Diperkirakan 35.000 anak dan orang dewasa sebagian atau sepenuhnya kehilangan pendengaran mereka akibat pemboman selama serangan genosida Zionis Israel selama dua tahun di Gaza, menurut survei organisasi nirlaba lokal yang dikutip Le Monde.
Semarak.co – “Gangguan pendengaran dapat disebabkan oleh cedera pada kepala atau leher, trauma otak yang menyebabkan gendang telinga pecah dan kerusakan pada sistem pendengaran,” ungkap Dr. Ramadan Hussein, audiolog yang bekerja dengan Atfaluna Society for the Deaf, dikutip dari Pritzen Post (9/1/2026).
“Tetapi juga dapat disebabkan paparan gelombang suara, bahkan jika seseorang tidak mengalami cedera fisik, Gangguan pendengaran ini, paling sering, tidak dapat dipulihkan,” tambahnya dilansir arrahmah.id dari Pritzen Post pada 11 Januari 2026.
Salah satu anak yang pendengarannya terpengaruh oleh pemboman adalah seorang gadis berusia 12 tahun bernama Dana. Dia sedang beristirahat di kamarnya di Gaza ketika satu rudal Israel menghantam gedung tepat di seberang kamarnya, menurut laporan tersebut.
Ayah Dana menekankan ledakan itu sangat dahsyat, dengan pintu kamarnya terlepas dan jendela-jendela hancur. Meskipun selamat dari ledakan, Dana kehilangan pendengarannya. Para spesialis di organisasi Atfaluna mengkonfirmasi Dana sakit “gangguan pendengaran yang sangat parah”.

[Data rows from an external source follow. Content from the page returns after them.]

(* ===== verification/Stream.v ===== *)
(** * The stream of a remote subscription

    The goroutines of [crudlog/remote.go]: the loop of [handleSubscribe] that
    turns the operations of a subscription into lines of the reply, and on the
    other side the two goroutines of [remoteSubscription.loop], one that scans
    the lines and sends operations to the channel of [Notify], and one that
    closes that channel when the scanner is done or the context is.  One turn of
    each is a function; [Cluster] interleaves them with everything else. *)

From Stdlib Require Import Ascii.
From S2P Require Import Prelude GoStrings Sql SqlText Sqlite Net Model Crud CrudSpec CrudLog CrudLogSpec Follow Http RemoteLog.
Local Open Scope string_scope.

(** The body of a reply: what was written to it and not yet read; whether the
    handler has returned; whether the client has closed its end. *)
Record pipe : Type := Pipe { pp_lines : list chunk; pp_ended : bool; pp_gone : bool }.

Definition new_pipe : pipe := Pipe [] false false.
Definition end_pipe (pp : pipe) : pipe := Pipe (pp_lines pp) true (pp_gone pp).
Definition leave_pipe (pp : pipe) : pipe := Pipe (pp_lines pp) (pp_ended pp) true.

(** ** The server

    One turn of the loop of [handleSubscribe]: the next operation of the channel
    becomes lines of the reply.  [None]: an operation that cannot be encoded, or
    a write that fails ([written] is what the network decides), ends the
    handler. *)
Definition handle_iter `{Encoding} (written : bool) (c : conn) : M pipe (option conn) :=
  match cn_out c with
  | [] => hang
  | o :: rest =>
      match stream_op o with
      | Ok lines =>
          if written then
            _ ← modify (λ pp, Pipe (app (pp_lines pp) lines) (pp_ended pp) (pp_gone pp));
            mret (Some (Conn (cn_sub c) (cn_preload c) (cn_hand c) rest))
          else mret None
      | _ => mret None
      end
  end.

(** ** The client

    [remoteSubscription] after [Notify]: whether the scanning goroutine runs,
    the operation that it is sending, the channel and whether it is closed. *)
Record client : Type := Client {
  rs_pipe : nat;
  rs_scanning : bool;
  rs_hand : option op;
  rs_ch : list op;
  rs_closed : bool }.

Definition remote_Notify (h : nat) : client := Client h true None [] false.

Section Loop.
Context `{EN : Encoding} (fits : json → bool).

(** The scanning goroutine, one line: empty lines are skipped; a line that does
    not fit the buffer of the scanner or cannot be decoded, and the end of the
    reply, end it. *)
Definition scan_line : M (client * pipe) unit := λ '(c, pp),
  let stop pp := (Ok tt, (Client (rs_pipe c) false None (rs_ch c) (rs_closed c), pp)) in
  if rs_scanning c then
    match rs_hand c with
    | Some _ => (Hang, (c, pp))
    | None =>
        match pp_lines pp with
        | [] => if pp_ended pp then stop pp else (Hang, (c, pp))
        | CText s :: lines =>
            let pp := Pipe lines (pp_ended pp) (pp_gone pp) in
            if bool_decide (s = "") then (Ok tt, (c, pp)) else stop pp
        | CJson j :: lines =>
            let pp := Pipe lines (pp_ended pp) (pp_gone pp) in
            if fits j then
              match op_UnmarshalJSON j with
              | Ok o => (Ok tt, (Client (rs_pipe c) true (Some o) (rs_ch c) (rs_closed c), pp))
              | _ => stop pp
              end
            else stop pp
        end
    end
  else (Hang, (c, pp)).

(** It sends the operation that it holds. *)
Definition send_op : M (client * pipe) unit := λ '(c, pp),
  match rs_hand c with
  | Some o =>
      if rs_closed c then (Panic "send on closed channel", (c, pp))
      else if bool_decide (Z.of_nat (length (rs_ch c)) < chanBufSize)%Z
      then (Ok tt, (Client (rs_pipe c) (rs_scanning c) None (app (rs_ch c) [o]) false, pp))
      else (Hang, (c, pp))
  | None => (Hang, (c, pp))
  end.

(** A read of the reply fails: the scanner stops at the end of what it has. *)
Definition break_line : M (client * pipe) unit := λ '(c, pp),
  match rs_scanning c, rs_hand c with
  | true, None => (Ok tt, (Client (rs_pipe c) false None (rs_ch c) (rs_closed c), pp))
  | _, _ => (Hang, (c, pp))
  end.

(** [loop] waits for the scanner, or for the context; then it closes the
    channel. *)
Definition loop_done : M (client * pipe) unit := λ '(c, pp),
  match rs_scanning c, rs_hand c, rs_closed c with
  | false, None, false => (Ok tt, (Client (rs_pipe c) false None (rs_ch c) true, pp))
  | _, _, _ => (Hang, (c, pp))
  end.

Definition loop_cancel : M (client * pipe) unit := λ '(c, pp),
  if rs_closed c then (Hang, (c, pp))
  else (Ok tt, (Client (rs_pipe c) (rs_scanning c) (rs_hand c) (rs_ch c) true, leave_pipe pp)).

(** The steps of the scanning goroutine. *)
Inductive scan_step : client * pipe → client * pipe → Prop :=
| do_scan x x' : scan_line x = (Ok tt, x') → scan_step x x'
| do_send x x' : send_op x = (Ok tt, x') → scan_step x x'.

(** ** What the client still receives *)
Definition incoming (c : client) (pp : pipe) : list op :=
  app (rs_ch c) (app (option_list (rs_hand c)) (if rs_scanning c then remote_loop fits (pp_lines pp) else [])).

(** Lines that do not end the subscription. *)
Definition line_ok (l : chunk) : Prop :=
  match l with
  | CText s => s = ""
  | CJson j => fits j = true ∧ ∃ o, op_UnmarshalJSON j = Ok o
  end.

Lemma remote_loop_app l1 l2 : Forall line_ok l1 → remote_loop fits (app l1 l2) = app (remote_loop fits l1) (remote_loop fits l2).
Proof.
  induction 1 as [|l l1 Hl _ IH]; [done|]. destruct l as [s|j]; cbn [app remote_loop].
  - cbn in Hl. by rewrite bool_decide_eq_true_2.
  - destruct Hl as [-> [o ->]]. cbn. by rewrite IH.
Qed.

Lemma scan_line_incoming c pp c' pp' :
  Forall line_ok (pp_lines pp) → scan_line (c, pp) = (Ok tt, (c', pp')) →
  incoming c' pp' = incoming c pp ∧ rs_pipe c' = rs_pipe c ∧ rs_closed c' = rs_closed c ∧ (rs_scanning c' = true → rs_scanning c = true) ∧
  Forall line_ok (pp_lines pp') ∧ pp_ended pp' = pp_ended pp ∧ pp_gone pp' = pp_gone pp.
Proof.
  intros Hl Hrun. unfold scan_line in Hrun. destruct c as [h [] [o|] ch cl], pp as [lines en gn]; cbn in Hrun, Hl; [by inv_run| |by inv_run..].
  destruct lines as [|[s|j] lines].
  - destruct en; inv_run. by split_and!.
  - apply Forall_cons in Hl as [-> Hl]. rewrite bool_decide_eq_true_2 in Hrun by done. inv_run.
    unfold incoming. cbn. by split_and!.
  - apply Forall_cons in Hl as [[Hf [o Hu]] Hl]. rewrite Hf, Hu in Hrun. inv_run.
    unfold incoming. cbn. rewrite Hf, Hu. by split_and!.
Qed.

Lemma send_op_incoming c pp c' pp' :
  send_op (c, pp) = (Ok tt, (c', pp')) →
  incoming c' pp' = incoming c pp ∧ rs_pipe c' = rs_pipe c ∧ rs_scanning c' = rs_scanning c ∧ pp' = pp.
Proof.
  intros Hrun. unfold send_op in Hrun. destruct c as [h sc [o|] ch cl]; cbn in Hrun; [|by inv_run]. destruct cl; [by inv_run|].
  case_bool_decide; inv_run. unfold incoming. cbn. split_and!; [|done..]. by rewrite <- app_assoc.
Qed.

(** Both goroutines at work: as long as there is room, everything that was
    written reaches the channel. *)
Lemma scan_all c pp :
  rs_scanning c = true → rs_closed c = false → Forall line_ok (pp_lines pp) →
  (Z.of_nat (length (incoming c pp)) ≤ chanBufSize)%Z →
  rtc scan_step (c, pp) (Client (rs_pipe c) true None (incoming c pp) false, Pipe [] (pp_ended pp) (pp_gone pp)).
Proof.
  destruct c as [h sc hand ch cl], pp as [lines en gn]. cbn. intros -> -> Hl. revert hand ch.
  assert (Hsend : ∀ hand ch lines, (Z.of_nat (length (incoming (Client h true hand ch false) (Pipe lines en gn))) ≤ chanBufSize)%Z →
    rtc scan_step (Client h true hand ch false, Pipe lines en gn) (Client h true None (app ch (option_list hand)) false, Pipe lines en gn)).
  { intros [o|] ch ls Hb; [|cbn; rewrite app_nil_r; apply rtc_refl]. apply rtc_once, do_send. cbn.
    unfold incoming in Hb. rewrite !length_app in Hb. cbn in Hb. by rewrite bool_decide_eq_true_2 by lia. }
  induction Hl as [|l lines Hlo Hl IH]; intros hand ch Hb.
  { unfold incoming. cbn. rewrite app_nil_r. by apply Hsend. }
  etrans; [by apply Hsend|]. destruct l as [s|j]; cbn in Hlo.
  - subst s. eapply rtc_l; [by apply do_scan|]. unfold incoming in Hb |- *. cbn in Hb |- *.
    specialize (IH None (app ch (option_list hand))). unfold incoming in IH. cbn in IH. rewrite <- app_assoc in IH. by apply IH.
  - destruct Hlo as [Hf [o Hu]]. eapply rtc_l; [apply do_scan; cbn; by rewrite Hf, Hu|].
    specialize (IH (Some o) (app ch (option_list hand))). unfold incoming in Hb, IH |- *. cbn [rs_ch rs_hand rs_scanning pp_lines remote_loop] in Hb, IH |- *.
    rewrite Hf, Hu in Hb |- *. cbn [option_list app] in IH |- *. rewrite <- app_assoc in IH. by apply IH.
Qed.

End Loop.

(** ** The lines of operations *)
Section Lines.
Context `{CR : CRUD} {CL : CrudLaws} `{EN : Encoding} {EL : EncodingLaws} (fits : json → bool).

(** The line of an operation fits the scanner's buffer. *)
Definition op_fits (o : op) : Prop := ∀ j, op_MarshalJSON o = Ok j → fits j = true.

Lemma op_fits_eqv o o' : op_eqv o o' → op_fits o → op_fits o'.
Proof.
  intros (Hs & Ht & Hm & _) Hf j Hj. apply Hf. rewrite <- Hj. unfold op_MarshalJSON, serialize. by rewrite Hs, Ht, Hm.
Qed.

Lemma op_kind_range o k : op_kind_of (op_typ o) = Some k → (- 2 ^ 63 ≤ op_typ o < 2 ^ 63)%Z.
Proof. unfold op_kind_of, OpCreate, OpUpdate, OpDelete. repeat case_bool_decide; intros; simplify_eq; lia. Qed.

(** What the server writes for an operation arrives as one like it. *)
Lemma stream_op_run o k :
  op_wire o → op_fits o → uint64_ok (op_seq o) = true → op_kind_of (op_typ o) = Some k →
  ∃ lines o', stream_op o = Ok lines ∧ Forall (line_ok fits) lines ∧ remote_loop fits lines = [o'] ∧ op_eqv o o'.
Proof.
  intros Hw Hf Hs Hk. destruct (op_json_roundtrip o Hw Hs (op_kind_range o k Hk)) as (j & o' & Hm & Hu & Heq & _).
  exists [CJson j; CText ""], o'. unfold stream_op. m_unfold. rewrite Hm. split_and!; [done| | |done].
  - repeat (apply Forall_cons_2; [cbn; eauto|]). constructor.
  - cbn. by rewrite (Hf j Hm), Hu.
Qed.

End Lines.

(** ** Cancellation *)
Section Cancel.
Context `{EN : Encoding} (fits : json → bool).

Definition blocked (x : client * pipe) : Prop := ∀ y, ¬ scan_step fits x y.

Definition scan_work (x : client * pipe) : nat :=
  2 * length (pp_lines x.2) + length (option_list (rs_hand x.1)) + (if rs_scanning x.1 then 1 else 0).

Lemma scan_step_work x y : scan_step fits x y → (scan_work y < scan_work x)%nat.
Proof.
  intros [[c pp] x' H|[c pp] x' H]; destruct c as [h sc hand ch cl], pp as [lines en gn]; unfold scan_line, send_op in H; cbn in H.
  - destruct sc; [|by inv_run]. destruct hand; [by inv_run|]. destruct lines as [|[s|j] lines]; unfold scan_work; cbn.
    + destruct en; inv_run. cbn. lia.
    + case_bool_decide; inv_run; cbn; lia.
    + destruct (fits j); [destruct (op_UnmarshalJSON j)|]; inv_run; cbn; lia.
  - destruct hand as [o|]; [|by inv_run]. destruct cl; [by inv_run|]. case_bool_decide; inv_run. unfold scan_work. cbn. lia.
Qed.

Lemma scan_step_dec x : (∃ y, scan_step fits x y) ∨ blocked x.
Proof.
  destruct (scan_line fits x) as [[[]|e|p|] y] eqn:E1; [left; exists y; by apply do_scan|..].
  all: destruct (send_op x) as [[[]|e'|p'|] y'] eqn:E2; [left; exists y'; by apply do_send|..].
  all: right; intros z Hz; inversion Hz; congruence.
Qed.

(** The scanner works until it has to wait. *)
Lemma scan_blocks x : ∃ y, rtc (scan_step fits) x y ∧ blocked y.
Proof.
  remember (scan_work x) as n eqn:Hn. revert x Hn. induction n as [n IH] using lt_wf_ind. intros x ->.
  destruct (scan_step_dec x) as [[y Hy]|Hb]; [|by exists x].
  destruct (IH _ (scan_step_work x y Hy) y eq_refl) as (z & Hz & Hb). exists z. split; [by eapply rtc_l|done].
Qed.

(** What the scanner does keeps the client's view. *)
Definition scan_inv (ops : list op) (x : client * pipe) : Prop :=
  incoming fits x.1 x.2 = ops ∧ Forall (line_ok fits) (pp_lines x.2) ∧ rs_closed x.1 = false ∧
  (Z.of_nat (length (rs_ch x.1)) ≤ chanBufSize)%Z ∧ (rs_scanning x.1 = false → rs_hand x.1 = None).

Lemma scan_line_local c pp c' pp' :
  scan_line fits (c, pp) = (Ok tt, (c', pp')) → rs_ch c' = rs_ch c ∧ (rs_scanning c' = false → rs_hand c' = None).
Proof.
  intros H. destruct c as [h [] [o|] ch cl], pp as [[|[s|j] lines] en gn]; unfold scan_line in H; cbn in H; try by inv_run.
  - destruct en; by inv_run.
  - case_bool_decide; by inv_run.
  - destruct (fits j); [destruct (op_UnmarshalJSON j)|]; by inv_run.
Qed.

Lemma scan_step_inv ops x y : scan_inv ops x → scan_step fits x y → scan_inv ops y.
Proof.
  intros Hinv Hstep. revert Hinv. unfold scan_inv.
  destruct Hstep as [[c pp] [c' pp'] H|[c pp] [c' pp'] H]; cbn [fst snd]; intros (Hin & Hl & Hcl & Hb & Hs).
  - destruct (scan_line_incoming fits c pp c' pp' Hl H) as (Hi & _ & Hcl' & _ & Hl' & _). rewrite Hi, Hcl'. split_and!; try done.
    + by rewrite (proj1 (scan_line_local _ _ _ _ H)).
    + exact (proj2 (scan_line_local _ _ _ _ H)).
  - destruct (send_op_incoming fits c pp c' pp' H) as (Hi & _ & Hsc & ->). rewrite Hi. split_and!; try done.
    all: unfold send_op in H; destruct (rs_hand c); [|by inv_run]; destruct (rs_closed c); [by inv_run|].
    all: case_bool_decide; inv_run; try done. rewrite length_app. cbn. lia.
Qed.

Lemma blocked_sends ops x :
  scan_inv ops x → (chanBufSize < Z.of_nat (length ops))%Z → blocked x → is_Some (rs_hand x.1).
Proof.
  intros (Hin & Hl & Hcl & Hb & Hs) Hlen Hbl. destruct x as [[h sc hand ch cl] [lines en gn]]; cbn in *.
  destruct hand as [o|]; [by eexists|]. exfalso. unfold incoming in Hin. cbn in Hin. destruct sc.
  - destruct lines as [|l lines]; [subst ops; rewrite app_nil_r in Hlen; cbn in Hlen; lia|].
    inversion Hl as [|? ? Hlo]; subst. destruct l as [s|j]; cbn in Hlo.
    + subst s. eapply Hbl. by apply do_scan.
    + destruct Hlo as [Hf [o Hu]]. eapply Hbl. apply do_scan. cbn. by rewrite Hf, Hu.
  - rewrite app_nil_r in Hin. subst ops. lia.
Qed.

(** C37: a follower or gateway that stops while the channel of its subscription
    is full crashes: when more operations have been streamed than the channel
    holds and nobody receives any more (a failed application has ended
    [doFollow], and its error cancels the context), the scanning goroutine ends
    up waiting to send; [loop] then closes the channel, and the waiting send
    panics. *)
Theorem cancel_crashes_client h lines en gn :
  Forall (line_ok fits) lines → (chanBufSize < Z.of_nat (length (remote_loop fits lines)))%Z →
  (∃ x, rtc (scan_step fits) (remote_Notify h, Pipe lines en gn) x ∧ blocked x) ∧
  ∀ x, rtc (scan_step fits) (remote_Notify h, Pipe lines en gn) x → blocked x →
    ∃ x', loop_cancel x = (Ok tt, x') ∧ (send_op x').1 = Panic "send on closed channel".
Proof.
  intros Hl Hlen. split; [apply scan_blocks|]. intros x Hx Hb.
  assert (Hinv : scan_inv (remote_loop fits lines) x).
  { assert (Hinit : scan_inv (remote_loop fits lines) (remote_Notify h, Pipe lines en gn)) by done.
    clear -Hx Hinit. induction Hx as [|x y z Hxy _ IH]; [done|]. apply IH. by eapply scan_step_inv. }
  destruct (blocked_sends _ _ Hinv Hlen Hb) as [o Ho]. destruct Hinv as (_ & _ & Hcl & _).
  destruct x as [c pp]; cbn [fst snd] in *. unfold loop_cancel. rewrite Hcl. eexists. split; [done|]. cbn. by rewrite Ho.
Qed.

End Cancel.

#[local] Existing Instance model_encoding.

Lemma cancel_crashes_client_witness :
  let line := match op_MarshalJSON (mkOp 3 OpCreate 9 sample_peer) with Ok j => CJson j | _ => CText "" end in
  let x0 := (remote_Notify 0, Pipe (replicate 1001 line) false false) in
  ∃ x x', rtc (scan_step (λ _, true)) x0 x ∧ loop_cancel x = (Ok tt, x') ∧ (send_op x').1 = Panic "send on closed channel".
Proof.
  intros line x0.
  destruct (cancel_crashes_client (λ _, true) 0 (replicate 1001 line) false false) as [(x & Hx & Hb) Hall].
  - apply Forall_replicate. split; [done|]. eexists. vm_compute. reflexivity.
  - vm_compute. reflexivity.
  - destruct (Hall x Hx Hb) as (x' & H1 & H2). by exists x, x'.
Defined.
(* ===== verification/Locks.v ===== *)
(** * Locks and the connection

    What happens inside a transaction of the datastore, goroutine by goroutine.
    [crudlog/log.go] runs a change under the lock of [dbImpl], on the only
    connection of the pool ([sqlite/sqlite.go] limits it to one), and announces
    it under the lock of [pubsub] with sends that block while a channel is full;
    everything else that uses the database waits for the connection, and a
    subscription that ends waits for the lock of [pubsub].  The other files take
    a transaction as one step: here it is many, and the theorems say when that
    is justified, when transactions can always finish, and how they can stop
    for good. *)

From Stdlib Require Import Ascii.
From S2P Require Import Prelude GoStrings Sql SqlText Sqlite Net Model Crud CrudSpec CrudLog CrudLogSpec Follow Http RemoteLog Stream.
Local Open Scope string_scope.

Section Locks.
Context `{CR : CRUD} {CL : CrudLaws} `{EN : Encoding} {EL : EncodingLaws} (st0 : cstate).

(** The statements of [Apply], up to the announcement: the operation with its
    number. *)
Definition apply_stmts (o : op) : M db op :=
  d ← getS;
  let o := WithSequence o (GetNextSequence d) in
  _ ← ApplyOp o;
  _ ← AppendToLog o;
  _ ← SetSequence (op_seq o);
  mret o.

(** The statements of [Subscribe]. *)
Definition subscribe_stmts (start : Z) : M db (list op) :=
  d ← getS;
  if bool_decide (uint64_wrap (GetSequence d + 1) < start)%Z then fail ErrHorizon else QueryLogSince start.

(** The first part of [Emit]. *)
Definition close_pending : M pubsub unit :=
  p ← getS;
  if bool_decide (0 < length (toClose p))%nat then _ ← each close_chan (toClose p); clear_toClose else mret tt.

(** ** Goroutines

    Where a call on the primary datastore is: [Apply] for its writer, [Subscribe],
    a call of [WithROTransaction] ([LatestSequence], [Snapshot]), or a transaction
    beside the lock ([SQLReader.Find] and the queries of the other packages;
    those that write tables of their own are left out).  Each waits first; [d] is
    what the transaction has written. *)
Inductive task : Type :=
| ApLock (env : tx_env) (o : op)
| ApBegin (env : tx_env) (o : op)
| ApRun (env : tx_env) (o : op)
| ApEmit (env : tx_env) (o : op) (d : db)
| ApSend (env : tx_env) (o : op) (d : db) (rest : list nat)
| ApCommit (env : tx_env) (o : op) (d : db)
| SbLock (env : tx_env) (start : Z)
| SbBegin (env : tx_env) (start : Z)
| SbRun (env : tx_env) (start : Z)
| SbAdd (env : tx_env) (preload : list op)
| SbCommit (env : tx_env) (sub : subscription)
| RoLock (env : tx_env)
| RoBegin (env : tx_env)
| RoRun (env : tx_env)
| TxBegin (env : tx_env)
| TxRun (env : tx_env).
(** The handler writes the next operation. *)
Lemma handle_turn ops x i k c pp hc o out :
  cl_inv ops x → attached x i k c pp hc → sink_ready st0 k → cn_out hc = o :: out → advances x i c pp hc.
Proof.
  intros Hinv (Hi & Hpp & Hhc & Hsc & Hcl) Hrd Hout. destruct (ci_handlers _ _ Hinv _ _ Hhc) as (_ & _ & Hall).
  destruct x as [s hs ps ns]. cbn [cl_src cl_handlers cl_pipes cl_nodes] in *.
  set (hc' := Conn (cn_sub hc) (cn_preload hc) (cn_hand hc) out).
  assert (Hbo : backlog (ld_pubsub s) hc = o :: backlog (ld_pubsub s) hc') by (unfold backlog, pending; by rewrite Hout).
  rewrite Hbo in Hall. cbn [length] in Hall.
  destruct (backlog_head _ _ _ _ _ (ci_log _ _ Hinv) (ci_wire _ _ Hinv) (ci_fits _ _ Hinv) Hall) as [(lines & o' & Hso & _) _].
  set (pp' := Pipe (app (pp_lines pp) lines) (pp_ended pp) (pp_gone pp)).
  assert (Hit : handle_iter true hc pp = (Ok (Some hc'), pp')) by (unfold handle_iter; by rewrite Hout, Hso).
  eexists _, k, c, pp', hc'.
  split_and!; [by eapply cl_handle|done|attach|done|unfold stage_weight; cbn; rewrite Hout, length_app, (stream_op_lines _ _ Hso); cbn; lia].
Qed.

(** The goroutine of the subscription takes the next operation. *)
Lemma notify_turn ops x i k c pp hc :
  cl_inv ops x → attached x i k c pp hc → sink_ready st0 k → cn_out hc = [] → backlog (ld_pubsub (cl_src x)) hc ≠ [] →
  advances x i c pp hc.
Proof.
  intros Hinv (Hi & Hpp & Hhc & Hsc & Hcl) Hrd Hout Hne.
  destruct (handler_open _ _ _ _ _ (ci_pubsub _ _ Hinv) (ci_handlers _ _ Hinv _ _ Hhc)) as (b & Hb & Hbl). rewrite Hbl in Hne.
  destruct x as [s hs ps ns]. cbn [cl_src cl_handlers cl_pipes cl_nodes] in *.
  destruct (notify_run s (Follower k (Some hc)) hc b eq_refl Hout Hb Hne) as (s' & hc' & b' & Hrun & Hdb & Hb' & _).
  unfold fl_notify in Hrun. cbn [fl_conn] in Hrun.
  destruct (on_pubsub (notify_step hc) s) as [[c1| | |] s1] eqn:Hns; [|by inv_run..]. cbn in Hrun. injection Hrun as -> ->.
  eexists _, k, c, pp, hc'. split_and!; [by eapply cl_notify|done|attach|done|].
  unfold on_pubsub in Hns. destruct (notify_step hc (ld_pubsub s)) as [r p'] eqn:E. injection Hns as -> <-.
  unfold stage_weight. cbn [cl_src]. rewrite Hb, Hb', Hout. cbn [from_option ch_buf length].
  pose proof (notify_weight _ _ _ _ _ _ Hout Hb E Hb'). lia.
Qed.
(** Three of the five object commands cannot work: [delete] sends its
    argument as a JSON string, which is no object, so that the server refuses
    it and nothing is deleted; [get] and [find] never succeed, whatever the
    server answers, because the client decodes the list of results into a
    value that holds no list. *)
Theorem object_commands_fail `{ErrorTexts} {S} `{HasDb S} (w : Writer S) renv qord hapi username password ord t url arg s :
  iteration_of model ord → t ∈ ord → url ≠ "" → has_suffix "/" url = false → may hapi username password ("write-" ++ ty_name t) s →
  delete_Execute "/api/v1" url (Ok (api_at w renv qord hapi username password url ord)) t [arg] s = (Ok ExitFailure, s) ∧
  ∀ net f args, (get_Execute "/api/v1" f url (Ok net) t args s).1 ≠ Ok ExitSuccess ∧
                (find_Execute "/api/v1" f url (Ok net) t args s).1 ≠ Ok ExitSuccess.
Proof.
  intros Hord Ht Hurl Hsl Hmay. split.
  - assert (Hu : json_Unmarshal (ty_new t) (JStr arg) = Err json_type_error).
    { pose proof (proj1 (iteration_types ord t Hord) Ht) as Ht'.
      repeat (apply elem_of_cons in Ht' as [->|Ht']; [reflexivity|]). by apply elem_of_nil in Ht'. }
    destruct (client_write_malformed w renv qord hapi username password ord t DoDelete (OJson (JStr arg)) (JStr arg) _ s
      Hord Ht eq_refl Hu Hmay) as (e' & Hrun). rewrite <- (client_write_at w renv qord hapi username password url) in Hrun by done.
    unfold delete_Execute, fatalErr, try. m_unfold. rewrite command_client_run by (done || by apply (iteration_types ord)).
    cbn [client_write tc_client tc_uri tc_t] in Hrun |- *. by rewrite Hrun.
  - assert (Hfind : ∀ (net : request → M S response) uri q (f : obj → M S unit) (s' : S), (fatalErr (client_Find net uri t q f) s').1 ≠ Ok ExitSuccess).
    { intros net uri q f s'. unfold fatalErr, client_Find, try. m_unfold. by destruct (Do _ _ _ _ _ _ s') as [[] ?]. }
    assert (Hcl : ∀ (net : transport S) (k : typeClient → M S unit), (∀ uri s', (fatalErr (k (newTypeClient uri t net)) s').1 ≠ Ok ExitSuccess) →
      (fatalErr (c ← command_client "/api/v1" t url (Ok net); k c) s).1 ≠ Ok ExitSuccess).
    { intros net k Hk. unfold fatalErr, try. m_unfold. rewrite command_client_run by (done || by apply (iteration_types ord)). apply Hk. }
    intros net f args. split.
    + destruct args as [|a [|b args]]; [done| |done]. apply Hcl. intros uri s'. apply Hfind.
    + apply Hcl. intros uri s'. destruct (parse_query args ∅) as [q|e|p|] eqn:Hq; [|done..]. apply Hfind.
Qed.

Lemma object_commands_fail_witness :
  let w := newCrudLogWriter (H := model_crud sample_ord 1) tx_ok 7 in
  let net := api_at w tx_ok map_to_list (mkAPI NilAuthn NilAuthz) "" "" "http://localhost:5005" (map_to_list (byName model)).*2 in
  delete_Execute "/api/v1" "http://localhost:5005" (Ok net) PeerType ["pk"] (Wrap initial_db) = (Ok ExitFailure, Wrap initial_db).
Proof.
  apply (object_commands_fail (newCrudLogWriter (H := model_crud sample_ord 1) tx_ok 7) tx_ok map_to_list
    (mkAPI NilAuthn NilAuthz) "" "" (map_to_list (byName model)).*2 PeerType "http://localhost:5005" "pk" (Wrap initial_db)).
  - apply Permutation_refl.
  - apply iteration_types; [apply Permutation_refl|left].
  - done.
  - done.
  - intros req _. by exists None.
Defined.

“Karena kekuatan ledakan, saraf pendengaran rusak parah, mungkin hancur total.” Dalam kasus lain, seorang bayi usia lima hari terlempar dan terkubur di bawah pasir ketika satu rudal Israel menghantam 1 meter dari tenda keluarganya di daerah al-Mawassai, Khan Yunis.
Ibunya, Safa al-Qara, mengatakan, “Kami menemukannya berkat kakinya yang mencuat. Ia dalam keadaan yang mengerikan; kami pikir ia akan meninggal.” Empat bulan setelah kelahirannya, ibunya menyadari “ada sesuatu yang salah.”
Gerakan yang “menarik perhatiannya, bukan suara.” Ia kemudian didiagnosis memiliki tingkat pendengaran nol. Laporan itu menyatakan, ia sangat membutuhkan alat bantu dengar atau implan koklea untuk menghindari keterlambatan perkembangan yang parah — tugas yang mustahil di wilayah yang terkepung tersebut karena Israel telah memblokir masuknya beberapa peralatan medis dan obat-obatan.
“Selama hampir setahun, tidak satu pun alat bantu dengar yang masuk ke Jalur Gaza,” ujar Dr. Hussein memperingatkan. “Bahkan mereka yang sudah memilikinya pun akan segera tidak dapat menggunakannya, karena baterai juga dilarang.” (net/aid/pp/kim/smr)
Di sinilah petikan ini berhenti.